POZ cover boy Andrew Sullivan has posted another HIV-related video in his “Ask Me Anything” series on his blog, The Daily Dish. These videos give him an opportunity to personally respond to reader inquiries.

Previous HIV-related videos asked him "When did you find out you had HIV?“; ”Other than HIV drugs, what do you credit with your longevity with the virus?“; and ”How has your HIV status influenced your politics?"

In his current video, he’s asked: “What did you think of Reagan’s response to the AIDS crisis and what’s your view of him in general?” Sullivan is critical, but supportive.

Watch the video:

Here are excerpts from Sullivan:

"He failed on AIDS in many ways in terms of leading, in terms of naming this, and rallying the country to do something about it.
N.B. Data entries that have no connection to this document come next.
Lemma filter_ext_cells (P Q : Cell -> Prop) `{!forall c, Decision (P c), !forall c, Decision (Q c)}
    (cs : list Cell) :
  (forall c, c ∈ cs -> P c <-> Q c) -> filter P cs = filter Q cs.
Proof.
  induction cs as [|x cs IH]; intros Hpq; [done|]. rewrite !filter_cons.
  rewrite (decide_ext (P x) (Q x)) by (apply Hpq; left).
  rewrite IH by (intros c Hc; apply Hpq; by right). done.
Qed.

(** A prior image put back: the index does not change. *)
Lemma rollback_step_prior L0 cs L id c0 l :
  id ∉ l.*1 -> (forall c, c ∈ cs -> cells L0 !! c_id c = None) ->
  rollback_inv L0 cs L ((id, Some c0) :: l) ->
  rollback_inv L0 cs (with_cells L (<[id := c0]> (cells L))) l.
Proof.
  intros Hidl Hfresh [Hf Hd Hp Hne Hi Hc Hn]. pose proof (Hp id _ (list_elem_of_here _ _)) as Ep.
  split; cbn [cells with_cells pubkey_index].
  - rewrite Hf. by destruct L.
  - intros j Hj. destruct (decide (j = id)) as [->|].
    + by rewrite lookup_insert_eq.
    + rewrite lookup_insert_ne by done. apply Hd. cbn. rewrite elem_of_cons. tauto.
  - intros j q Hq. apply Hp. by right.
  - done.
  - intros pk. rewrite Hi. do 2 f_equal. apply filter_ext_cells. intros c Hcs. cbn.
    rewrite elem_of_cons. split; [|tauto]. intros [? [E|?]]; [|done].
    rewrite <-E in Ep. by rewrite (Hfresh c Hcs) in Ep.
  - intros c Hcs Hin. rewrite lookup_insert_ne by (intros E; by rewrite E in Hidl).
    apply Hc; [done|]. cbn. by right.
  - intros j x. destruct (decide (j = id)) as [->|].
    + intros _ E. by rewrite E in Ep.
    + rewrite lookup_insert_ne by done. apply Hn.
Qed.

(** A created cell dropped, with its index entry. *)
Lemma rollback_step_created L0 cs L id c' l :
  index_ok L0 -> NoDup (c_id <$> cs) -> id ∉ l.*1 -> cells L !! id = Some c' ->
  rollback_inv L0 cs L ((id, None) :: l) ->
  rollback_inv L0 cs (with_index (with_cells L (delete id (cells L)))
    (index_remove (pubkey_index L) (c_public_key c') id)) l.
Proof.
  intros [Hine Hih] Hnd Hidl Ec [Hf Hd Hp Hne Hi Hc Hn]. pose proof (Hp id _ (list_elem_of_here _ _)) as Ep.
  destruct (Hn id c' Ec (eq_sym Ep)) as (c & Hcs & Hcid & Hpk).
  split; cbn [cells with_cells pubkey_index with_index].
  - rewrite Hf. by destruct L.
  - intros j Hj. destruct (decide (j = id)) as [->|].
    + by rewrite lookup_delete_eq.
    + rewrite lookup_delete_ne by done. apply Hd. cbn. rewrite elem_of_cons. tauto.
  - intros j q Hq. apply Hp. by right.
  - by apply no_empty_remove.
  - intros pk. rewrite iview_remove. destruct (decide (pk = c_public_key c')) as [->|Hpk'].
    + rewrite Hi, drop_id_app. f_equal.
      { apply drop_id_notin. intros Hin. destruct (Hih _ _ Hin). congruence. }
      cbn. rewrite <-Hcid. apply drop_created; [done|]. by rewrite Hcid.
    + rewrite Hi. do 2 f_equal. apply filter_ext_cells. intros x Hx. cbn. rewrite elem_of_cons.
      split; [|tauto]. intros [Hxp [E|?]]; [|done].
      assert (x = c) as -> by (apply (NoDup_fmap_elem_inj c_id cs); [done..|congruence]). congruence.
  - intros x Hx Hin. rewrite lookup_delete_ne by (intros E; by rewrite E in Hidl).
    apply Hc; [done|]. cbn. by right.
  - intros j x. destruct (decide (j = id)) as [->|]; [by rewrite lookup_delete_eq|].
    rewrite lookup_delete_ne by done. apply Hn.
Qed.

Lemma rollback_step L0 cs L id p l :
  index_ok L0 -> NoDup (c_id <$> cs) -> NoDup (id :: l.*1) ->
  (forall c, c ∈ cs -> cells L0 !! c_id c = None) ->
  rollback_inv L0 cs L ((id, p) :: l) -> rollback_inv L0 cs (undo_entry L (id, p)) l.
Proof.
  intros Hio Hnd Hl Hfresh Hinv. apply NoDup_cons in Hl as [Hidl Hl]. unfold undo_entry. cbn [fst snd].
  destruct p as [c0|]; [by apply rollback_step_prior|].
  destruct (cells L !! id) as [c'|] eqn:Ec; [by apply rollback_step_created|].
  destruct Hinv as [Hf Hd Hp Hne Hi Hc Hn]. pose proof (Hp id _ (list_elem_of_here _ _)) as Ep.
  split; [done| |by intros j q Hq; apply Hp; right|done| | |done].
  - intros j Hj. destruct (decide (j = id)) as [->|]; [congruence|].
    apply Hd. cbn. rewrite elem_of_cons. tauto.
  - intros pk. rewrite Hi. do 2 f_equal. apply filter_ext_cells. intros x Hx. cbn. rewrite elem_of_cons.
    split; [|tauto]. intros [Hxp [E|?]]; [|done].
    destruct (Hc x Hx) as (x' & Hx' & _); [cbn; rewrite E; by left|]. congruence.
  - intros x Hx Hin. apply Hc; [done|]. cbn. by right.
Qed.

Lemma rollback_all L0 cs L l :
  index_ok L0 -> NoDup (c_id <$> cs) -> NoDup l.*1 -> (forall c, c ∈ cs -> cells L0 !! c_id c = None) ->
  rollback_inv L0 cs L l -> foldl undo_entry L l = L0.
Proof.
  intros Hio Hnd Hl Hfresh. revert L; induction l as [|[id p] l IH]; intros L Hinv.
  - destruct Hinv as [Hf Hd _ Hne Hi _ _]. cbn.
    assert (cells L = cells L0) as Ec by (apply map_eq; intros id; apply Hd, not_elem_of_nil).
    assert (pubkey_index L = pubkey_index L0) as Ei.
    { apply iview_ext; [done|apply Hio|]. intros pk. rewrite Hi.
      rewrite (filter_ext_cells _ (fun _ => False)) by (intros; cbn; rewrite elem_of_nil; tauto).
      assert (Hnil : filter (fun _ : Cell => False) cs = []) by (clear; induction cs as [|x cs IH]; [done|]; rewrite filter_cons_False; tauto).
      by rewrite Hnil, app_nil_r. }
    rewrite Hf, Ec, Ei. by destruct L0.
  - cbn [foldl]. apply IH; [by apply NoDup_cons in Hl as [_ ?]|]. by apply rollback_step.
Qed.

Lemma undo_rolls_back L0 cs L undo :
  index_ok L0 -> NoDup (c_id <$> cs) -> (forall c, c ∈ cs -> cells L0 !! c_id c = None) ->
  undo_inv L0 cs L undo -> rollback_delta_from_undo L undo = L0.
Proof.
  intros Hio Hnd Hfresh [Hf Hp Hu Hne Hi Hc Hn]. apply (rollback_all L0 cs); [done|done|apply NoDup_fst_map_to_list|done|].
  assert (Hin : forall id, id ∈ (map_to_list undo).*1 <-> is_Some (undo !! id)).
  { intros id. rewrite list_elem_of_fmap. split.
    - intros ([j q] & -> & Hq). apply elem_of_map_to_list in Hq. by eexists.
    - intros [q Hq]. exists (id, q). split; [done|]. by apply elem_of_map_to_list. }
  rewrite Forall_forall in Hc. split; [done| | |done| | |done].
  - intros id Hid. apply Hu. rewrite Hin in Hid. by apply eq_None_not_Some.
  - intros id p Hq. apply elem_of_map_to_list in Hq. by apply Hp.
  - intros pk. rewrite Hi. do 2 f_equal. apply filter_ext_cells. intros c Hcs.
    rewrite Hin. destruct (Hc c Hcs) as [-> _]. split; [|tauto]. intros ->. split; [done|by eexists].
  - intros c Hcs _. by destruct (Hc c Hcs) as [_ ?].
Qed.

(** ** The whole application *)

Lemma run_until_inv {S X E} (f : S -> X -> S * option E) (P : S -> Prop) s l :
  (forall s x, P s -> P (f s x).1) -> P s -> P (run_until f s l).1.
Proof.
  intros Hf. revert s; induction l as [|x l IH]; intros s Hs; [done|]. cbn [run_until].
  specialize (Hf s x Hs). destruct (f s x) as [s' [e|]]; [done|]. by apply IH.
Qed.

Lemma check_created_fresh L acc cs cc :
  try_fold (check_created L) acc cs = Ok cc -> forall c, c ∈ cs -> cells L !! c_id c = None.
Proof.
  revert acc; induction cs as [|x cs IH]; intros acc; cbn [try_fold]; [by intros _ c ?%elem_of_nil|].
  unfold check_created at 1. destruct (cells L !! c_id x) eqn:E; [done|]. cbn. intros H c.
  rewrite elem_of_cons. intros [->|Hc]; [done|]. by eapply IH.
Qed.

Lemma validate_fresh L d : validate_delta L d = Ok tt -> forall c, c ∈ created d -> cells L !! c_id c = None.
Proof.
  unfold validate_delta. destruct (try_fold (check_created L) ∅ (created d)) as [cc|] eqn:E; [|done].
  intros _. by eapply check_created_fresh.
Qed.

Lemma undo_inv_start L : index_ok L -> undo_inv L [] L ∅.
Proof.
  intros [Hne _]. split; try done.
  - by destruct L.
  - intros pk. by rewrite app_nil_r.
  - intros id c' H1 H2. congruence.
Qed.

Lemma undo_inv_all_created L0 cs0 cs L undo :
  (forall c, c ∈ cs0 ++ cs -> cells L0 !! c_id c = None) -> NoDup (c_id <$> cs0 ++ cs) ->
  undo_inv L0 cs0 L undo ->
  exists L' undo', run_until apply_created (L, undo) cs = ((L', undo'), None) /\
    undo_inv L0 (cs0 ++ cs) L' undo'.
Proof.
  revert cs0 L undo; induction cs as [|c cs IH]; intros cs0 L undo Hfresh Hnd Hinv.
  - rewrite app_nil_r. by exists L, undo.
  - cbn [run_until]. pose proof (undo_inv_created L0 cs0 L undo c) as Hstep.
    unfold apply_created in *. cbn beta iota in *.
    destruct (IH (cs0 ++ [c]) (with_index (with_cells L (<[c_id c:=c]> (cells L)))
       (index_add (pubkey_index L) (c_public_key c) (c_id c))) (undo_record undo (c_id c) None))
      as (L' & undo' & Hr & Hinv').
    + by rewrite <-app_assoc.
    + by rewrite <-app_assoc.
    + apply Hstep; [apply Hfresh; rewrite elem_of_app; right; left| |done].
      rewrite fmap_app, fmap_cons in Hnd. apply NoDup_app in Hnd as (_ & Hnd & _).
      intros Hin. apply (Hnd _ Hin). left.
    + exists L', undo'. rewrite <-app_assoc in Hinv'. done.
Qed.

(** Whatever error stops it, the journal is right. *)
Lemma in_place_undo L d L' undo e :
  index_ok L -> validate_delta L d = Ok tt -> NoDup (c_id <$> created d) ->
  apply_delta_in_place L d = ((L', undo), Some e) -> undo_inv L (created d) L' undo.
Proof.
  intros Hio Hv Hnd. unfold apply_delta_in_place.
  destruct (undo_inv_all_created L [] (created d) L ∅) as (L1 & u1 & -> & H1);
    [by apply validate_fresh|done|by apply undo_inv_start|]. cbn [app] in H1.
  pose proof (run_until_inv apply_update (fun s => undo_inv L (created d) s.1 s.2) (L1, u1) (updated d)) as H2.
  destruct (run_until apply_update (L1, u1) (updated d)) as [[L2 u2] [e2|]]; cbn [fst snd] in H2.
  - intros [= <- <- _]. apply H2; [|done]. intros [L3 u3] u H3. pose proof (undo_inv_update L (created d) L3 u3 u H3) as H4.
    by destruct (apply_update (L3, u3) u) as [[??] ?].
  - pose proof (run_until_inv apply_transfer (fun s => undo_inv L (created d) s.1 s.2) (L2, u2) (computron_transfers d)) as H5.
    destruct (run_until apply_transfer (L2, u2) (computron_transfers d)) as [[L3 u3] [e3|]]; [|done].
    cbn [fst snd] in H5. intros [= <- <- _]. apply H5.
    + intros [L4 u4] u H6. pose proof (undo_inv_transfer L (created d) L4 u4 u H6) as H7.
      by destruct (apply_transfer (L4, u4) u) as [[??] ?].
    + apply H2; [|done]. intros [L4 u4] u H3. pose proof (undo_inv_update L (created d) L4 u4 u H3) as H4.
      by destruct (apply_update (L4, u4) u) as [[??] ?].
Qed.

Lemma apply_delta_error L d e :
  index_ok L -> NoDup (c_id <$> created d) -> (apply_delta L d).2 = Err e -> (apply_delta L d).1 = L.
Proof.
  intros Hio Hnd. unfold apply_delta. destruct (validate_delta L d) as [[]|e0] eqn:Ev; [|done].
  destruct (apply_delta_in_place L d) as [[L' undo] [e1|]] eqn:Ea; [|done]. intros _.
  apply (undo_rolls_back L (created d)); [done|done|by apply validate_fresh|]. by eapply in_place_undo.
Qed.

(** ** The supply *)

Definition cell_balance (c : Cell) : Z := balance (c_state c).

Definition supply m : Z := map_fold (fun _ c acc => cell_balance c + acc) 0 m.

Lemma supply_insert m id c c' :
  m !! id = Some c -> supply (<[id := c']> m) = supply m - cell_balance c + cell_balance c'.
Proof.
  intros Hc. unfold supply.
  rewrite (map_fold_delete_L _ _ id c m) by (auto with lia).
  rewrite <-insert_delete_eq, map_fold_insert_L; [lia|intros; lia|apply lookup_delete_eq].
Qed.

Lemma supply_fresh m id c : m !! id = None -> supply (<[id := c]> m) = cell_balance c + supply m.
Proof. intros Hn. unfold supply. rewrite map_fold_insert_L; [done|intros; lia|done]. Qed.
And that remains, I think, a blight on his record ... But there’s a sort of Kushnerite view that Reagan killed us all, which is just usual Kushnerite crap. I mean, this is a man who wanted to inject the Rosenbergs into the AIDS crisis through that ridiculous play of his Angels in America. They wanted to believe this was created by Reagan, that he was a Hitler and there was a Holocaust. No, he was the president and there was a plague, which nobody knew how to stop ... I don’t think he can be held responsible for the deaths of people under that virus ...
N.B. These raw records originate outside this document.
(** Changing the values at [ids] and recording them keeps the invariant. *)
Lemma tree_ok_touch L m' ids :
  tree_ok L -> dom m' = dom (cells L) -> (forall j, j ∉ ids -> m' !! j = cells L !! j) ->
  tree_ok (with_pending (with_cells L m') (touch_values (pending L) ids)).
Proof.
  intros Ht Hd Hs. unfold tree_ok in *. cbn [pending with_pending]. rewrite touch_values_spec.
  destruct ids as [|id ids].
  - assert (m' = cells L) as -> by (apply map_eq; intros j; apply Hs, not_elem_of_nil). by destruct (pending L).
  - assert (Hs' : forall j, j ∉ (list_to_set (id :: ids) : gset CellId) -> m' !! j = cells L !! j).
    { intros j Hj. apply Hs. by rewrite elem_of_list_to_set in Hj. }
    destruct (pending L) as [|X|]; [| |done].
    + destruct Ht as [(_ & ? & _)|Ht]; [by left|right].
      cbn [cells with_pending with_cells leaf_positions tree_levels l_root].
      replace (list_to_set (id :: ids)) with (list_to_set (id :: ids) ∪ (∅ : gset CellId)) by set_solver.
      by apply (tree_current_change (cells L)).
    + destruct Ht as [?|Ht]; [by left|right]. by apply (tree_current_change (cells L)).
Qed.

Lemma tree_ok_same L m' : tree_ok L -> same_cells m' (cells L) -> tree_ok (with_cells L m').
Proof.
  intros Ht Hs. pose proof (same_cells_dom _ _ Hs) as Hd. unfold tree_ok in *. cbn.
  assert (Hc : forall X pos levels r, tree_current (cells L) X pos levels r -> tree_current m' X pos levels r).
  { intros X pos levels r (leaves & Hne & Hl & Hleaf & Hpos & Hlev & Hr).
    rewrite <-(sorted_ids_dom _ _ Hd) in Hl, Hleaf, Hpos. exists leaves. split_and!; try done.
    intros i id Hi Hid. rewrite (same_cells_leaf _ _ id Hs). by apply Hleaf. }
  destruct (pending L); [|destruct Ht as [?|Ht]; [by left|right; by apply Hc]|done].
  destruct Ht as [(He & ? & ?)|Ht]; [left|right; by apply Hc]. split_and!; [|done..].
  apply dom_empty_inv_L. by rewrite Hd, He, dom_empty_L.
Qed.

(** ** Operations *)

Inductive ledger_op : Type :=
| OGetMut (id : CellId) (f : Cell -> Cell)
| OUpdateWith (id : CellId) (f : Cell -> Cell)
| OCreate (public_key token_id : bytes)
| OInsert (cell : Cell)
| ORemove (id : CellId)
| ODelta (d : LedgerDelta)
| OMakeSovereign (id : CellId)
| OUndoMakeSovereign (cell : Cell)
| ORegister (id : CellId) (commitment : bytes)
| ORegisterVk (id : CellId) (commitment : bytes) (height ttl : Z) (vk : option bytes)
| OUpdateSovereign (id : CellId) (commitment : bytes)
| OUpdateRegistration (id : CellId) (old new_ : bytes) (height : Z)
| OBump (id : CellId) (sequence : Z)
| ODeregister (id : CellId)
| OExpire (height : Z)
| OPrepare (id : CellId) (from to : FederationId) (mode : CellMode) (at_ : Z)
| OAccept (v : MigrationVoucher) (cell : Cell) (here : FederationId) (at_ : Z)
| OCommit (id : CellId) (r : MigrationReceipt)
| OBegin
| OCommitTurn
| ORollback (order : list (CellId * option Cell))
| ORoot
| OProof (id : CellId).

(** [None] is a panic: a c-list too large for the capability tree. *)
Definition run_op L (o : ledger_op) : option Ledger :=
  match o with
  | OGetMut id f => Some (get_mut L id f)
  | OUpdateWith id f => Some (update_with L id (fun c => (f c, tt))).1
  | OCreate pk tok => fst <$> create_cell L pk tok
  | OInsert c => Some (insert_cell L c).1
  | ORemove id => Some (remove L id).1
  | ODelta d => Some (apply_delta L d).1
  | OMakeSovereign id => fst <$> make_sovereign L id
  | OUndoMakeSovereign c => Some (undo_make_sovereign L c)
  | ORegister id h => Some (register_sovereign_cell L id h).1
  | ORegisterVk id h height ttl vk => Some (register_sovereign_cell_with_vk L id h height ttl vk).1
  | OUpdateSovereign id h => Some (update_sovereign_commitment L id h).1
  | OUpdateRegistration id old new_ height =>
      Some (update_sovereign_registration_commitment L id old new_ height).1
  | OBump id n => Some (bump_sovereign_witness_sequence L id n)
  | ODeregister id => Some (deregister_sovereign_cell L id).1
  | OExpire h => Some (expire_sovereign_registrations L h).1
  | OPrepare id from to mode at_ => fst <$> migrate_prepare L id from to mode at_
  | OAccept v c here at_ => fst <$> migrate_accept L v c here at_
  | OCommit id r => Some (migrate_commit L id r).1
  | OBegin => Some (begin_restore_point L)
  | OCommitTurn => Some (commit_restore_point L)
  | ORollback order => Some (rollback_restore_point order L)
  | ORoot => snd <$> root L
  | OProof id => snd <$> membership_proof L id
  end.

(** A closure writes the fields of the cell it is handed that are public: the
    leaf cache, the public key and the id are private to the crate (assigning a
    whole other cell through the reference is what this leaves out).  A cell is
    created under a fresh id, the created cells of a delta are distinct and
    carry no stale digest, and the root is asked for only while every c-list
    fits its tree. *)
Definition op_honest L (o : ledger_op) : Prop :=
  match o with
  | OGetMut _ f | OUpdateWith _ f => forall c, c_leaf_cache c = None ->
      c_leaf_cache (f c) = None /\ c_public_key (f c) = c_public_key c /\ c_id (f c) = c_id c
  | OCreate pk tok => cells L !! derive_raw pk tok = None
  | ODelta d => Forall coherent (created d) /\ NoDup (c_id <$> created d)
  | ORoot | OProof _ => is_Some (leaves_of (cells L))
  | _ => True
  end.

Lemma coherent_none c : c_leaf_cache c = None -> coherent c.
Proof. intros H d Hd. congruence. Qed.

Lemma journal_same L id :
  cells (journal_cell L id) = cells L /\ pending (journal_cell L id) = pending L /\
  (tree_ok L -> tree_ok (journal_cell L id)).
Proof. unfold journal_cell. repeat case_match; done. Qed.

Lemma journal_ok L id : ledger_ok L -> ledger_ok (journal_cell L id).
Proof.
  intros [Hc Ht]. destruct (journal_same L id) as (Ec & _ & Hj). split; [by rewrite Ec|by apply Hj].
Qed.

(** A value written at a present id. *)
Lemma set_value_ok L id c c' :
  ledger_ok L -> cells L !! id = Some c -> coherent c' ->
  ledger_ok (with_pending (with_cells L (<[id := c']> (cells L))) (touch_value (pending L) id)).
Proof.
  intros [Hc Ht] Hid Hc'. split.
  - by apply map_Forall_insert_2.
  - apply (tree_ok_touch L (<[id := c']> (cells L)) [id]); [done| |].
    + rewrite dom_insert_L. apply elem_of_dom_2 in Hid. set_solver.
    + intros j Hj. apply lookup_insert_ne. set_solver.
Qed.

Lemma structural_ok L : caches_ok (cells L) -> pending L = Structural -> ledger_ok L.
Proof. intros Hc Hp. split; [done|]. unfold tree_ok. by rewrite Hp. Qed.

Lemma add_cell_ok L id c : ledger_ok L -> coherent c -> ledger_ok (add_cell L id c).
Proof.
  intros [Hc _] Hcoh. apply structural_ok; [|done]. cbn.
  destruct (journal_same L id) as (-> & _). by apply map_Forall_insert_2.
Qed.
"I loved the man and I still have great fondness for him. I think he was a decent, civil, cheerful, optimistic and inspiring figure. And I don’t take any of that back whatsoever. He did traffic in some of the aspects of the right that I think have become more concentrated and poisonous  now, and he bears some responsibility for that. But he also basically restored this country’s faith in itself at a moment when it was truly in serious in self doubt ... Remember, too, he was a Democrat before he became a Republican. I think that helped him form his ability to reach more people than the current crew of clowns and idiots."

I am a big fan of Angels in America (I can’t stop watching whenever the HBO miniseries pops up on TV), so I can’t relate to Sullivan’s extreme distaste for it. However, I do understand his point that no one man can bear the blame alone for such a catastrophe as AIDS.

It’s this line that really bothers me: “I don’t think he can be held responsible for the deaths of people under that virus.” Reagan did not himself physically transmit HIV to people, but I find it hard to believe that his lack of leadership did not contribute to those deaths.